_RECORDED INFORMATION_:
(* ===== verification/ConcInv.v ===== *)
(** * ConcInv: the stream invariants while other goroutines are in between

    [BrokerStream.binv] and [SidecarStream.cinv] hold between method calls.  In
    the middle of one the upstream (or agent) connection may already have bytes
    that are not counted yet, and frames may be about to be sent.  A [world] says
    how far everything has got; [bW] and [cW] are the invariants relative to it.
    Every task of [BrokerTasks] and [SidecarTasks] is [safe] for them.  Tasks
    that write upstream (DATA handlers and the dial) rely on nobody else doing
    so meanwhile; the sidecar's read loop is the only one to write to the agent,
    and one pump per session feeds the replay buffer. *)
From S2P Require Import Prelude ReplayBuffer Socket Wire Link BrokerSession Sidecar BrokerStream SidecarStream.
From S2P Require Import System Tasks BrokerTasks SidecarTasks.

#[local] Existing Instance all_owned.

(** [hP]: what the pump has taken from the agent and not yet appended; [h_w] and
    [h_e]: how many bytes have been handed to the destination and the agent,
    counted or not; [h_up]: whether the dial has installed a connection. *)
Record world : Type := MkWorld {
  hA : list byte; hD : list byte; hP : list byte;
  h_uw : Z; h_dl : Z; h_w : Z; h_e : Z; h_up : bool;
}.

(** Everybody only moves the world forward. *)
Record wle (w w' : world) : Prop := {
  le_A : hA w `prefix_of` hA w';
  le_D : hD w `prefix_of` hD w';
  le_uw : h_uw w <= h_uw w';
  le_dl : h_dl w <= h_dl w';
}.

#[export] Instance wle_preorder : PreOrder wle.
Proof. split; [done|]. intros w1 w2 w3 [] []. split; try (by etrans); lia. Qed.

(** What the tasks that write upstream, deliver to the agent, and pump own. *)
Definition rely_up (w w' : world) : Prop := wle w w' /\ h_uw w' = h_uw w /\ h_w w' = h_w w /\ h_up w' = h_up w.
Definition rely_down (w w' : world) : Prop := wle w w' /\ h_dl w' = h_dl w /\ h_e w' = h_e w.
Definition rely_pump (w w' : world) : Prop := wle w w' /\ hA w' = hA w /\ hP w' = hP w.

_ACTION ITEM_: Within the listing above, the range opens at the line with "Record wle (w" and closes at the line with "Definition rely_down (w". Reproduce exactly the lines of that range, including both ends.

_RESULT FOR THIS TASK_:
Record wle (w w' : world) : Prop := {
  le_A : hA w `prefix_of` hA w';
  le_D : hD w `prefix_of` hD w';
  le_uw : h_uw w <= h_uw w';
  le_dl : h_dl w <= h_dl w';
}.

#[export] Instance wle_preorder : PreOrder wle.
Proof. split; [done|]. intros w1 w2 w3 [] []. split; try (by etrans); lia. Qed.

(** What the tasks that write upstream, deliver to the agent, and pump own. *)
Definition rely_up (w w' : world) : Prop := wle w w' /\ h_uw w' = h_uw w /\ h_w w' = h_w w /\ h_up w' = h_up w.
Definition rely_down (w w' : world) : Prop := wle w w' /\ h_dl w' = h_dl w /\ h_e w' = h_e w.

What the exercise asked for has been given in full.